* _Description of the task_
Reproduce the material that follows, please, but only from its first line to the line containing "Definition BPF_ALU := 0x04.", inclusive.

"""

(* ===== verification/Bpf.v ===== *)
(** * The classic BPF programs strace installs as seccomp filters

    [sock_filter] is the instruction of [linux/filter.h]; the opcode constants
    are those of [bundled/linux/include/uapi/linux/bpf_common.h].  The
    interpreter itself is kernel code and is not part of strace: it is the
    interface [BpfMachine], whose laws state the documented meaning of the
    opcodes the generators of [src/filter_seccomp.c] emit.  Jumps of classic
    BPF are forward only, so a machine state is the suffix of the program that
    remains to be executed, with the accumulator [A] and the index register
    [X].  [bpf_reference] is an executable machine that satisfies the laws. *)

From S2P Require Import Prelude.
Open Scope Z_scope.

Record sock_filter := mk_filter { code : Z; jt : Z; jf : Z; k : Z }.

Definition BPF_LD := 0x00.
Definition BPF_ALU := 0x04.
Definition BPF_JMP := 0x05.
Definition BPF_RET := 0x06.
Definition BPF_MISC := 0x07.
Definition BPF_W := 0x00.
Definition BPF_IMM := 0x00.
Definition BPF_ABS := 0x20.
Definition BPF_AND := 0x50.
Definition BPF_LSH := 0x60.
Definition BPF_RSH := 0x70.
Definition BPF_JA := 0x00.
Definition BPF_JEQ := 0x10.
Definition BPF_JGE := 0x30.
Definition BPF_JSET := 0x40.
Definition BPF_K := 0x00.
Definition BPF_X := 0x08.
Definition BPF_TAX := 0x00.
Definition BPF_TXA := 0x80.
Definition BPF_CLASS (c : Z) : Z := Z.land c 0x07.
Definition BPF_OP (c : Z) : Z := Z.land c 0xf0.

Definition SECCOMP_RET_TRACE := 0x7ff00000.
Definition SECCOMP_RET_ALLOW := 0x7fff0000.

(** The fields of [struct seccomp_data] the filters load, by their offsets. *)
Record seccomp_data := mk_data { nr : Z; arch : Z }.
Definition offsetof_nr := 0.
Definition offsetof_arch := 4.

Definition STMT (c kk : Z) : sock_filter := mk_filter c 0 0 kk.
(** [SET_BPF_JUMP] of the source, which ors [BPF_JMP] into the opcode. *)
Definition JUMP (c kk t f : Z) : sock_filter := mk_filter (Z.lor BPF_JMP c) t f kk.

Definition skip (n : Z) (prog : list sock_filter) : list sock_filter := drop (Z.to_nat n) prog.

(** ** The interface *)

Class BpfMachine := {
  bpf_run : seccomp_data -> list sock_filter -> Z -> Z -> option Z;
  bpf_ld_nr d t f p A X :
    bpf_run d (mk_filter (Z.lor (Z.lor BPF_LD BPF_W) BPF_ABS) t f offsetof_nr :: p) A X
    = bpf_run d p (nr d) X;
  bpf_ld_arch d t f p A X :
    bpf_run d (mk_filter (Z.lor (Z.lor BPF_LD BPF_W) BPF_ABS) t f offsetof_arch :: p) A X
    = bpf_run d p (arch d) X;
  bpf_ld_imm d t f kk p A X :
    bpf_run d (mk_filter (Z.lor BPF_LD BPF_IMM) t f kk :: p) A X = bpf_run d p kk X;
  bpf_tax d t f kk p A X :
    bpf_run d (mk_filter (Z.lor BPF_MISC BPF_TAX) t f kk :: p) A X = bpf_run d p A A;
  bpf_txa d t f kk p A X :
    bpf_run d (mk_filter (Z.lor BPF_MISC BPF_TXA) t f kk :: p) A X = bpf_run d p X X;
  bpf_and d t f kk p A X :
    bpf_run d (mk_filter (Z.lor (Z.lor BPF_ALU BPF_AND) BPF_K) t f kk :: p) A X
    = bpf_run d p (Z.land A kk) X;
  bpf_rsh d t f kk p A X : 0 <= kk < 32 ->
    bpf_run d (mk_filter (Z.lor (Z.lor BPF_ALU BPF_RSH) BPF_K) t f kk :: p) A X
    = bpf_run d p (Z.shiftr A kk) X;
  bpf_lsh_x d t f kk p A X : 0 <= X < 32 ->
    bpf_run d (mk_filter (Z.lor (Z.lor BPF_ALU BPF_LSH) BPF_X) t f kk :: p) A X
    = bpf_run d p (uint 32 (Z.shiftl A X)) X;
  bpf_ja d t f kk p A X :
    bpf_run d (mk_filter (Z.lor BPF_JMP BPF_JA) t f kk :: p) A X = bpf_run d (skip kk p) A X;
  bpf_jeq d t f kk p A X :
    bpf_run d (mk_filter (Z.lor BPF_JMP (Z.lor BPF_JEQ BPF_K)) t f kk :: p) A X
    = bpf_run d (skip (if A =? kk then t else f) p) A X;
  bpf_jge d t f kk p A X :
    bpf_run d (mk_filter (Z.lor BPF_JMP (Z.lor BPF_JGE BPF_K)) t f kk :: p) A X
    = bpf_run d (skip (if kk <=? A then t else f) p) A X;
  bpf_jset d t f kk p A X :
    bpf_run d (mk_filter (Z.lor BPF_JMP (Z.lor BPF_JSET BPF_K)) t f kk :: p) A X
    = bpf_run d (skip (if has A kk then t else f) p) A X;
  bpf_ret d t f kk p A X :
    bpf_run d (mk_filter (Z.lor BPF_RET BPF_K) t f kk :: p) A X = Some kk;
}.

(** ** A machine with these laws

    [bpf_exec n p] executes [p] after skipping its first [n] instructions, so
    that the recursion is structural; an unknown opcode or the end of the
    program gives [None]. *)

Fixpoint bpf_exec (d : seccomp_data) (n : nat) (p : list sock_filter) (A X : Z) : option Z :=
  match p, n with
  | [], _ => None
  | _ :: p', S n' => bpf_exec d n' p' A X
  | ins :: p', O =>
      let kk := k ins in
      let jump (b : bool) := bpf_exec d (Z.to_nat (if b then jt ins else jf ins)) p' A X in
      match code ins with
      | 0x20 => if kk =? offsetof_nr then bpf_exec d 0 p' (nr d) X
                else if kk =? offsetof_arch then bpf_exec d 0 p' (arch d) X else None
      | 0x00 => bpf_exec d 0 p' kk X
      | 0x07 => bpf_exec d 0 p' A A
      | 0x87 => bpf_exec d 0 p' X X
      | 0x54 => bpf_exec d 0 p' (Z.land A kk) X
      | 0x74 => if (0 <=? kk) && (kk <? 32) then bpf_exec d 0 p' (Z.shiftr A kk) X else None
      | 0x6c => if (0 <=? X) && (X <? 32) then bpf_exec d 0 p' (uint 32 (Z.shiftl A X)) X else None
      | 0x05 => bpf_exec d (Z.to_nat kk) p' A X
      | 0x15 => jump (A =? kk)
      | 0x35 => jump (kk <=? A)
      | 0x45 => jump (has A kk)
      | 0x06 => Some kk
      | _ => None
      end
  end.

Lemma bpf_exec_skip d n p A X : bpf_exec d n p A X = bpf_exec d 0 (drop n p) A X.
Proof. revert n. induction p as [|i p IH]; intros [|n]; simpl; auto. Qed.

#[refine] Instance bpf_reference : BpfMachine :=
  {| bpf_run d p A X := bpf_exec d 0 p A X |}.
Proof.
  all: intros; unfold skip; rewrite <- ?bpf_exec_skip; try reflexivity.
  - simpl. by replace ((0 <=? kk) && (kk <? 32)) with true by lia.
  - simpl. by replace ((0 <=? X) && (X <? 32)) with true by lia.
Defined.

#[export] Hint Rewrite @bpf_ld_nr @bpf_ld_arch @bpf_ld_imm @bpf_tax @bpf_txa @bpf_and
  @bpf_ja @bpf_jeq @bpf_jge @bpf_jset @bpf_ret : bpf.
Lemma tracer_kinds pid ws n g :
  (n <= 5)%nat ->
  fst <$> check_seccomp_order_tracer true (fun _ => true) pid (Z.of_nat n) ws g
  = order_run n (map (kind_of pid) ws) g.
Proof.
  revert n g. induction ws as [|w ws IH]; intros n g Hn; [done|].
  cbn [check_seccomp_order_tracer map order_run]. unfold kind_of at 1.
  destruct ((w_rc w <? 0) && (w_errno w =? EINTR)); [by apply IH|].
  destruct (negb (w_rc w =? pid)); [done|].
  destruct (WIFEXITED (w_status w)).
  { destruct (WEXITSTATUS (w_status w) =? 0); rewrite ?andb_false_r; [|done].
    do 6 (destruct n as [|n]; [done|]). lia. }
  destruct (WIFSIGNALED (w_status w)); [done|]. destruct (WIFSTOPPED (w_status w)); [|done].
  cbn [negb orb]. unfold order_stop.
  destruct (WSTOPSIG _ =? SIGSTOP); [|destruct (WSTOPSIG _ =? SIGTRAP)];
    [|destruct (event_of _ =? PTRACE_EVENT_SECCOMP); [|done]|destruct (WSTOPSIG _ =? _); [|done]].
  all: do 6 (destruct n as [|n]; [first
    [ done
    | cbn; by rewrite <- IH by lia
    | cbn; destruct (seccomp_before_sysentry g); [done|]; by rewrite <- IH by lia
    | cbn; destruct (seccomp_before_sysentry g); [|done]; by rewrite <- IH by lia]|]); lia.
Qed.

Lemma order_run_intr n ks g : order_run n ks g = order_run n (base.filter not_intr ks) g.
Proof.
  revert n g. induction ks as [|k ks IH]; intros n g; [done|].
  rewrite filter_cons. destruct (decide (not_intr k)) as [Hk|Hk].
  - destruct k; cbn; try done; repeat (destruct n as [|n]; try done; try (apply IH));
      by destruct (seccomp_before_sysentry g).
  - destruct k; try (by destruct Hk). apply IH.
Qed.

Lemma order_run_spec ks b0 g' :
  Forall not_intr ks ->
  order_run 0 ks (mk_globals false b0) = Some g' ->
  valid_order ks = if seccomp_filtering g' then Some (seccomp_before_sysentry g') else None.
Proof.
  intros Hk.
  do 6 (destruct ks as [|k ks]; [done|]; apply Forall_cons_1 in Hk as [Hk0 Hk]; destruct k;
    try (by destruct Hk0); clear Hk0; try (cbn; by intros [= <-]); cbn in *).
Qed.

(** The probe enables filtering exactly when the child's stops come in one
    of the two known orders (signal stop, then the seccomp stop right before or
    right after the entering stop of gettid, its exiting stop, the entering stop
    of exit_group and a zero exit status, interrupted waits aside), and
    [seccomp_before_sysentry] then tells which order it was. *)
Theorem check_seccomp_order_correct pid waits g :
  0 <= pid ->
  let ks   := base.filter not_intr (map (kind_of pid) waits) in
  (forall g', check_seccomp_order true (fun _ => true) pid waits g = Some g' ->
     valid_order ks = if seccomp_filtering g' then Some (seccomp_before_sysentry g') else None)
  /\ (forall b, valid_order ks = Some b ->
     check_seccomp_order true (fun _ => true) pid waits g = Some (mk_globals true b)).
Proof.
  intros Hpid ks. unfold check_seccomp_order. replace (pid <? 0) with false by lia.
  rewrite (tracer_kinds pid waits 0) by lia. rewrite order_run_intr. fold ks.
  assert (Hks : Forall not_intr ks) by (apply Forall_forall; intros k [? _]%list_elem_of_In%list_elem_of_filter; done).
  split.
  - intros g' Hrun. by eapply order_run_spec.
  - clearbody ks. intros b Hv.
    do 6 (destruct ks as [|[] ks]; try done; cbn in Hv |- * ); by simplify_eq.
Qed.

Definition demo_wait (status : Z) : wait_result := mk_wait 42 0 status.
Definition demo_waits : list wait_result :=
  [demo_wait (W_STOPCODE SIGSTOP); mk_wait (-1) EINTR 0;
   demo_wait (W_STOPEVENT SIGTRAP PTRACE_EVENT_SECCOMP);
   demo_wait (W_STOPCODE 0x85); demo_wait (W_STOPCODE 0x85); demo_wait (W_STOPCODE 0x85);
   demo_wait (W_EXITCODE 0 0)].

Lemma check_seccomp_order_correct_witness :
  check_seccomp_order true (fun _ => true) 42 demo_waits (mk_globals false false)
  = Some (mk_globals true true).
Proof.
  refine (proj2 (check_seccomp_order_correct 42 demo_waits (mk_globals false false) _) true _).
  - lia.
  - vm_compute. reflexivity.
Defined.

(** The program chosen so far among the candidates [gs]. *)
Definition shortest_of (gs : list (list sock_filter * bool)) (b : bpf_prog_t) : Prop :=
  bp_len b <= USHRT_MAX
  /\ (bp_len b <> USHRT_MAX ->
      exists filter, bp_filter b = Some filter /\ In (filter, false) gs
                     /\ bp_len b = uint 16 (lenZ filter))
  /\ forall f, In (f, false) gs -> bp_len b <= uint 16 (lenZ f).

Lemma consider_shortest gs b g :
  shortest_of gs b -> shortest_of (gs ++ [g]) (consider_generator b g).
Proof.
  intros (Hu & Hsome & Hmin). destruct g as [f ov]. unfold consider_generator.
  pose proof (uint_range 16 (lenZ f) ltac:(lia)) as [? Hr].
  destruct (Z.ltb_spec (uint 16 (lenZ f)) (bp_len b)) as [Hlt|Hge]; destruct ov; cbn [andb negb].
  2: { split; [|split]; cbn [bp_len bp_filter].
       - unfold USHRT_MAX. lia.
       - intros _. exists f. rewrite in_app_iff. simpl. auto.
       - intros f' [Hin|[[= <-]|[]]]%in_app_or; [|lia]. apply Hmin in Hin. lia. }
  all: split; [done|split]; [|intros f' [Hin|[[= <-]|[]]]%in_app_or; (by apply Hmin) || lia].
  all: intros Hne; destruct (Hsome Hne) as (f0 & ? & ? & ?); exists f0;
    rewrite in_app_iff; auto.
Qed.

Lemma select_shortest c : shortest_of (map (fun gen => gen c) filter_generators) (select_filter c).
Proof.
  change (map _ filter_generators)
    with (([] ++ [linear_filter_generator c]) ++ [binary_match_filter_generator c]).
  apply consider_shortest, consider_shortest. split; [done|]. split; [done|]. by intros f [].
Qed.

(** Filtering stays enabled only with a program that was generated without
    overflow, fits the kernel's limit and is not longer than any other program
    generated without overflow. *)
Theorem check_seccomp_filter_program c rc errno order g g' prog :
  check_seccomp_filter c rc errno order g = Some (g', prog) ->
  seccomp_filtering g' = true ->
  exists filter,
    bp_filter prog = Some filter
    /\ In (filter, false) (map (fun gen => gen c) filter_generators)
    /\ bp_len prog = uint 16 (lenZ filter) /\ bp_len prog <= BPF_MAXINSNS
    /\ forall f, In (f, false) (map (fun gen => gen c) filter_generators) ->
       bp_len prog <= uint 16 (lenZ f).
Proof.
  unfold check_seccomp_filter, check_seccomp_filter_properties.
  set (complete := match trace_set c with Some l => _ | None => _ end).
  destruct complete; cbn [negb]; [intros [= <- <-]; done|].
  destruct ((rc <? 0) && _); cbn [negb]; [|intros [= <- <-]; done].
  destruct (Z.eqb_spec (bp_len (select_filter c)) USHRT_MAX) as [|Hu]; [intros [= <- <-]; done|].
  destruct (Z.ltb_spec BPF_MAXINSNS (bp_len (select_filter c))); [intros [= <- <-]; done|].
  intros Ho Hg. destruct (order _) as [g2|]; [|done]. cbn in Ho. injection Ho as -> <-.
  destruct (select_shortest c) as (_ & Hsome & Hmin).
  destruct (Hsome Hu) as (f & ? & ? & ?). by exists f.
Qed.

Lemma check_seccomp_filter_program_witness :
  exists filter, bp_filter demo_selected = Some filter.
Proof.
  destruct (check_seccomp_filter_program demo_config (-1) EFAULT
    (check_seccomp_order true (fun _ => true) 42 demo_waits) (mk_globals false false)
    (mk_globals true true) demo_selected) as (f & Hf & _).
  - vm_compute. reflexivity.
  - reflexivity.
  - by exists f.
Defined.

"""

* _Written solution_
(* ===== verification/Bpf.v ===== *)
(** * The classic BPF programs strace installs as seccomp filters

    [sock_filter] is the instruction of [linux/filter.h]; the opcode constants
    are those of [bundled/linux/include/uapi/linux/bpf_common.h].  The
    interpreter itself is kernel code and is not part of strace: it is the
    interface [BpfMachine], whose laws state the documented meaning of the
    opcodes the generators of [src/filter_seccomp.c] emit.  Jumps of classic
    BPF are forward only, so a machine state is the suffix of the program that
    remains to be executed, with the accumulator [A] and the index register
    [X].  [bpf_reference] is an executable machine that satisfies the laws. *)

From S2P Require Import Prelude.
Open Scope Z_scope.

Record sock_filter := mk_filter { code : Z; jt : Z; jf : Z; k : Z }.

Definition BPF_LD := 0x00.
Definition BPF_ALU := 0x04.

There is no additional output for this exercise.